→ **SUPPLIED MATERIAL**:
Definition vadd (a b : Vec3) : Vec3 := mkVec3 (vx a + vx b) (vy a + vy b) (vz a + vz b).

(** [poliastro.util.norm] *)
Definition norm (a : Vec3) : R := sqrt (dot a a).

(** ** Python values used by the module *)

(** [str(label)] for a label that is [None] or a string. *)
Definition py_str (label : option string) : string :=
  match label with
  | None => "None"
  | Some s => s
  end.

(** The exceptions the module raises or lets through. *)
Inductive Exc :=
| ValueError (msg : string)
| NotImplementedError (msg : string)
| AttributeError          (* [None.R], [self._frame] before it is set *)
| IndexError              (* [colors[0]], [coordinates[0]] on an empty sequence *)
| ReductionError          (* numpy [.min()] of a zero-size array (a ValueError) *)
| HookError.              (* whatever a backend hook or a collaborator raises *)

Inductive Res (A : Type) := Ok (a : A) | Err (e : Exc).
Arguments Ok {A} a.
Arguments Err {A} e.

(** ** Bodies, trajectories and the plotter object *)

(** A [poliastro.bodies.Body]; [body_id] stands for the object's
    identity, compared by Python's [is]. *)
Inductive Body := mkBody
  { body_id : nat; body_name : string; body_R : R; body_parent : option Body }.

(** [x is y] for two values that are a body or [None]. *)
Definition py_is (a b : option Body) : bool :=
  match a, b with
  | None, None => true
  | Some x, Some y => Nat.eqb (body_id x) (body_id y)
  | _, _ => false
  end.

Definition Color := string.

(** [class Trajectory(namedtuple(...))] *)
Record Trajectory := mkTrajectory
  { coordinates : list Vec3;
    position : option Vec3;
    label : string;
    colors : list Color;
    dashed : bool }.

Inductive Plane := EARTH_EQUATOR | EARTH_ECLIPTIC.

(** [np.inf * u.km] or a finite radius, in km. *)
Inductive ERadius := Fin (r : R) | Inf.

Definition Frame := (Vec3 * Vec3 * Vec3)%type.

(** The attributes of a plotter: those set by [BaseOrbitPlotter.__init__]
    and [Mixin2D]'s [_frame], absent until [_set_frame] stores it. *)
Record Plotter := mkPlotter
  { num_points : nat;
    trajectories : list Trajectory;
    attractor : option Body;
    plane : Plane;
    attractor_radius : ERadius;
    frame : option Frame }.

(** [BaseOrbitPlotter.__init__(num_points=150, *, plane=None)] *)
Definition init_plotter (n : nat) (pl : option Plane) : Plotter :=
  mkPlotter n [] None (match pl with Some p => p | None => EARTH_EQUATOR end) Inf None.

Definition default_plotter : Plotter := init_plotter 150 None.

Definition set_trajectories (st : Plotter) ts :=
  mkPlotter (num_points st) ts (attractor st) (plane st) (attractor_radius st) (frame st).
Definition set_attractor_field (st : Plotter) a :=
  mkPlotter (num_points st) (trajectories st) a (plane st) (attractor_radius st) (frame st).
Definition set_radius_field (st : Plotter) r :=
  mkPlotter (num_points st) (trajectories st) (attractor st) (plane st) r (frame st).
Definition set_frame_field (st : Plotter) f :=
  mkPlotter (num_points st) (trajectories st) (attractor st) (plane st) (attractor_radius st) f.

(** ** The state-and-exception monad *)

Definition M (A : Type) := Plotter -> Res A * Plotter.

Definition ret {A} (a : A) : M A := fun st => (Ok a, st).
Definition raise {A} (e : Exc) : M A := fun st => (Err e, st).
Definition bind {A B} (m : M A) (f : A -> M B) : M B :=
  fun st => match m st with
            | (Ok a, st') => f a st'
            | (Err e, st') => (Err e, st')
            end.
Definition get : M Plotter := fun st => (Ok st, st).
Definition modify (f : Plotter -> Plotter) : M unit := fun st => (Ok tt, f st).

(** The call of a hook or a collaborator, which returns or raises. *)
Definition lift {A} (r : Res A) : M A :=
  match r with Ok a => ret a | Err e => raise e end.

Notation "x <- m ;; k" := (bind m (fun x => k)) (at level 61, m at next level, right associativity).
Notation "m ;;; k" := (bind m (fun _ => k)) (at level 61, right associativity).

(** ** Collaborators

    The drawing hooks of [BaseOrbitPlotter], which a concrete backend
    implements; on the base class itself each raises
    [NotImplementedError] (see [base_hooks]).  Traces returned by the
    hooks are not modelled, only whether the hook returns or raises. *)
Class Backend := {
  _get_colors : option Color -> bool -> Res (list Color);
  _clear_attractor : Res unit;
  _draw_sphere : R -> Color -> string -> option Vec3 -> Res unit;
  _draw_point : R -> Color -> string -> option Vec3 -> Res unit;
  _plot_coordinates : list Vec3 -> string -> list Color -> bool -> Res unit
}.

Definition base_hooks : Backend := {|
  _get_colors _ _ := Err (NotImplementedError "");
  _clear_attractor := Err (NotImplementedError "");
  _draw_sphere _ _ _ _ := Err (NotImplementedError "");
  _draw_point _ _ _ _ := Err (NotImplementedError "");
  _plot_coordinates _ _ _ _ := Err (NotImplementedError "")
|}.
(** * tesa: the agent tool registry of [backend/app/tools.py]

    A shallow embedding of the module: the CSV writer behind [create_csv],
    the two object-storage upload backends, the directory listing, the
    three [BaseTool] wrappers, the memoised retrieval-tool factory, the
    [AvailableTools] enumeration, the [TOOLS] registry and the start-up
    loop at the end of the module.

    Python strings are modelled as [string] (a sequence of 8-bit
    characters); every character the code inspects (slash, comma, quote,
    carriage return, line feed) is ASCII.  Effects (environment variables,
    the local disk, the object store, standard output) are threaded through
    an explicit [World]; a computation returns a value or raises.

    The local disk is a POSIX file system without links, with names
    compared character by character.  It is a map from paths to nodes,
    read under the text of the path; the paths it describes are the
    canonical ones relative to the working directory ([c1/c2/.../cn],
    no component empty, [.] or [..]).  What the operating system answers
    beyond that (permissions, a full disk, a name that is too long, a
    path in another spelling) is an oracle of the world, [os_fault]. *)

From Stdlib Require Import Ascii.
From stdpp Require Import gmap strings list.

(** ** Characters and strings *)

Definition CR : ascii := "013"%char.
Definition LF : ascii := "010"%char.
Definition DQUOTE : ascii := "034"%char.
Definition SLASH : ascii := "/"%char.
Definition NUL : ascii := "000"%char.

Definition is_empty (s : string) : bool :=
  match s with EmptyString => true | String _ _ => false end.

Definition first_char (s : string) : option ascii :=
  match s with EmptyString => None | String c _ => Some c end.

(** [c in s] for a character [c]. *)
Fixpoint char_in (c : ascii) (s : string) : bool :=
  match s with
  | EmptyString => false
  | String d s' => Ascii.eqb c d || char_in c s'
  end.

(** [s.endswith(c)] for a one-character suffix. *)
Fixpoint endswith_char (s : string) (c : ascii) : bool :=
  match s with
  | EmptyString => false
  | String d EmptyString => Ascii.eqb d c
  | String _ s' => endswith_char s' c
  end.

(** ** The [csv] module, [excel] dialect

    [csv.writer(csvfile)] uses the default dialect: delimiter [,],
    quotechar the double quote, [doublequote] on, no escapechar, line
    terminator CR LF, [QUOTE_MINIMAL], [skipinitialspace] and [strict]
    off.  The definitions below follow [Modules/_csv.c] (CPython 3.11 and
    later, where a NUL is a character like any other) specialised to that
    dialect: the branches for an escapechar, for skipped spaces and for
    the other quoting modes are never taken and are left out. *)

Module csv.

Definition delimiter : ascii := ","%char.
Definition quotechar : ascii := DQUOTE.
Definition lineterminator : string := String CR (String LF EmptyString).

(** [join_append_data], first pass: does some character of the field force
    quoting?  Under [QUOTE_MINIMAL] these are the delimiter, the quotechar
    and the characters of the line terminator. *)
Definition special (c : ascii) : bool :=
  Ascii.eqb c delimiter || Ascii.eqb c quotechar || char_in c lineterminator.

Fixpoint want_quotes (field : string) : bool :=
  match field with
  | EmptyString => false
  | String c rest => special c || want_quotes rest
  end.

(** [join_append_data], copy pass: each quotechar is written twice. *)
Fixpoint double_quotes (field : string) : string :=
  match field with
  | EmptyString => EmptyString
  | String c rest =>
      if Ascii.eqb c quotechar
      then String quotechar (String quotechar (double_quotes rest))
      else String c (double_quotes rest)
  end.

→ **DIRECTIONS FOR THIS TASK**:
Every line above with the word "that" is to be copied out.

→ **RESPONSE AREA**:
(** [str(label)] for a label that is [None] or a string. *)
(** [x is y] for two values that are a body or [None]. *)
    beyond that (permissions, a full disk, a name that is too long, a
    later, where a NUL is a character like any other) specialised to that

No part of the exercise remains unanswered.